Provide an exact copy of the lines from the beginning of the records through the line that includes "The program talks", and of no others.

▸ **RECORDS FOR THE TASK**
____________________
(** * eBay price-validation assistant: the tool-calling loop of [app.py]

    A shallow embedding of [get_products], [call_functions], [process_query]
    and the module-level start-up code of [app.py], followed by the
    properties of the specification that concern them.

    The program talks to three outside parties: the process environment
    (two variables), the search provider (one HTTP GET per search) and the
    conversation engine (threads, runs, tool outputs).  Their answers are
    collected in a [World]; the program's own state is the trace of the
    calls it has made together with two cursors saying how many HTTP
    requests and how many polls the world has already answered. *)

From Stdlib Require Import String Ascii List ZArith Lia Bool DecimalString.
Import ListNotations.
Open Scope string_scope.
#[local] Set Warnings "-register-all".

(** ** Python values *)

(** Values produced by a JSON decoder.  A decoded object is a [dict]; it is
    kept as an association list with the first binding of a key being the
    one [dict] lookups see. *)
Inductive json : Type :=
  | JNull
  | JBool (b : bool)
  | JInt (z : Z)
  | JFloat (literal : string)
  | JStr (s : string)
  | JArr (items : list json)
  | JObj (fields : list (string * json)).

(** The exception classes the program raises, catches or lets escape.
    [RequestException] stands for [requests.RequestException] and all its
    subclasses; [JSONDecodeError] is [json.JSONDecodeError], a subclass of
    [ValueError]. *)
Inductive exn : Type :=
  | RequestException (msg : string)
  | ValueError (msg : string)
  | JSONDecodeError (msg : string)
  | KeyError (key : string)
  | TypeError (msg : string)
  | AttributeError (msg : string)
  | IndexError (msg : string)
  | EnvironmentError (msg : string)
  | LibraryError (msg : string).


(** Library functions whose code is not part of the repository. *)
Class PyLib : Type := {
  (** [json.loads] on a [str]: the decoded value, or the message of the
      [JSONDecodeError] it raises. *)
  json_loads : string -> string + json;
  (** [str(v)] for a float, a list or a dict. *)
  py_str_other : json -> string;
  (** [OpenAI(api_key=...)]: [Some e] when the constructor raises. *)
  OpenAI_new : option string -> option exn;
  (** Whether a slice is hashable (Python 3.12 and later): it decides
      which exception [d[:3]] raises on a [dict]. *)
  slices_hashable : bool
}.

Definition nl : string := String (ascii_of_nat 10) EmptyString.

Fixpoint lookup (k : string) (d : list (string * json)) : option json :=
  match d with
  | [] => None
  | (k', v) :: rest => if String.eqb k k' then Some v else lookup k rest
  end.

(** [v.get(key, default)]: only a [dict] has the method. *)
Definition py_get (v : json) (key : string) (default : json) : exn + json :=
  match v with
  | JObj d => inr (match lookup key d with Some x => x | None => default end)
  | _ => inl (AttributeError "object has no attribute 'get'")
  end.

(** [v[key]] with a [str] key. *)
Definition py_item (v : json) (key : string) : exn + json :=
  match v with
  | JObj d => match lookup key d with
              | Some x => inr x
              | None => inl (KeyError key)
              end
  | _ => inl (TypeError "indices must be integers or object is not subscriptable")
  end.

Fixpoint prefix3 (n : nat) (s : string) : string :=
  match n, s with
  | S n', String c s' => String c (prefix3 n' s')
  | _, _ => EmptyString
  end.

(** [v[:3]].  On a [dict] the slice is looked up as a key: where slices
    are hashable the lookup misses and raises [KeyError], elsewhere
    hashing the slice raises [TypeError]. *)
Definition py_slice3 `{PyLib} (v : json) : exn + json :=
  match v with
  | JArr l => inr (JArr (firstn 3 l))
  | JStr s => inr (JStr (prefix3 3 s))
  | JObj _ =>
    inl (if slices_hashable then KeyError "slice(None, 3, None)"
         else TypeError "unhashable type: 'slice'")
  | _ => inl (TypeError "object is not subscriptable")
  end.

Fixpoint chars (s : string) : list json :=
  match s with
  | EmptyString => []
  | String c s' => JStr (String c EmptyString) :: chars s'
  end.

(** The items a [for] loop visits. *)
Definition py_iter (v : json) : exn + list json :=
  match v with
  | JArr l => inr l
  | JStr s => inr (chars s)
  | JObj d => inr (map (fun kv => JStr (fst kv)) d)
  | _ => inl (TypeError "object is not iterable")
  end.

(** What an f-string placeholder [{v}] expands to. *)
Definition fmt `{PyLib} (v : json) : string :=
  match v with
  | JStr s => s
  | JNull => "None"
  | JBool true => "True"
  | JBool false => "False"
  | JInt z => NilZero.string_of_int (Z.to_int z)
  | _ => py_str_other v
  end.

(** [if not s] for an optional [str]: [None] and the empty string are
    falsy. *)
Definition truthy (s : option string) : bool :=
  match s with
  | Some (String _ _) => true
  | _ => false
  end.

(** ** The outside world *)

Record response : Type := {
  status_code : Z;
  reason : string;
  url : string;
  (** [response.json()]: [inl msg] when the body does not decode, which
      [requests] reports as its own [JSONDecodeError], a
      [RequestException]. *)
  json_body : string + json
}.

Record tool_call : Type := {
  tc_id : string;
  tc_function_name : string;
  tc_function_arguments : string
}.

Record tool_output : Type := {
  tool_call_id : string;
  output : option string
}.

Record run : Type := {
  status : string;
  (** [required_action.submit_tool_outputs.tool_calls], when there is a
      required action. *)
  required_action : option (list tool_call)
}.

Inductive content_block : Type :=
  | TextBlock (value : string)
  | ImageFileBlock (file_id : string).

Record message : Type := { content : list content_block }.

Record World : Type := {
  env_OPENAI_API_KEY : option string;
  env_SERPAPI : option string;
  (** answer to the k-th HTTP GET, given its query parameters: a
      [RequestException] message or a response *)
  requests_get : nat -> list (string * json) -> string + response;
  assistants_create : string;
  threads_create : string;
  runs_create : string;
  (** answer to the k-th poll of the run *)
  runs_retrieve : nat -> run;
  (** the thread's messages, newest first *)
  messages_list : list message
}.

(** Calls that leave the process. *)
Inductive event : Type :=
  | Print (msg : string)
  | HttpGet (target : string) (params : list (string * json))
  | AssistantsCreate (name : string)
  | ThreadsCreate
  | MessagesCreate (thread_id role text : string)
  | RunsCreate (thread_id assistant_id instructions : string)
  | Sleep (milliseconds : Z)
  | RunsRetrieve (thread_id run_id : string) (observed : string)
  | SubmitToolOutputs (thread_id run_id : string) (tool_outputs : list tool_output)
  | MessagesList (thread_id : string)
  | Launch.

Record State : Type := {
  trace : list event;
  requested : nat;
  polled : nat
}.

Definition initial : State := {| trace := []; requested := 0; polled := 0 |}.

(** ** Computations: state, exceptions and a poll loop that may still run *)

Inductive outcome (A : Type) : Type :=
  | Returned (a : A)
  | Raised (e : exn)
  | Running.
Arguments Returned {A} a.
Arguments Raised {A} e.
Arguments Running {A}.

Definition M (A : Type) : Type := State -> outcome A * State.

Definition ret {A} (a : A) : M A := fun st => (Returned a, st).
Definition raise {A} (e : exn) : M A := fun st => (Raised e, st).
Definition bind {A B} (c : M A) (k : A -> M B) : M B :=
  fun st =>
    match c st with
    | (Returned a, st') => k a st'
    | (Raised e, st') => (Raised e, st')
    | (Running, st') => (Running, st')
    end.
Definition lift {A} (r : exn + A) : M A :=
  match r with
  | inl e => raise e
  | inr a => ret a
  end.
Definition emit (e : event) : M unit :=
  fun st => (Returned tt, {| trace := trace st ++ [e];
                            requested := requested st;
                            polled := polled st |}).

(** [try: body  except requests.RequestException as e: handler]. *)
Definition try_except_RequestException {A} (body : M A) (handler : string -> M A) : M A :=
  fun st =>
    match body st with
    | (Raised (RequestException msg), st') => handler msg st'
    | r => r
    end.

Declare Scope py_scope.
Delimit Scope py_scope with py.
Notation "x <- c ;; k" := (bind c (fun x => k))
  (at level 61, c at next level, right associativity) : py_scope.
Notation "c ;; k" := (bind c (fun _ => k))
  (at level 61, right associativity) : py_scope.
Open Scope py_scope.

Section Program.

Context `{PyLib}.
Variable w : World.

(** ** Marketplace search: [get_products] *)

Definition print (msg : string) : M unit := emit (Print msg).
____________________
▸ **TASK RESPONSE**
(** * eBay price-validation assistant: the tool-calling loop of [app.py]

    A shallow embedding of [get_products], [call_functions], [process_query]
    and the module-level start-up code of [app.py], followed by the
    properties of the specification that concern them.

    The program talks to three outside parties: the process environment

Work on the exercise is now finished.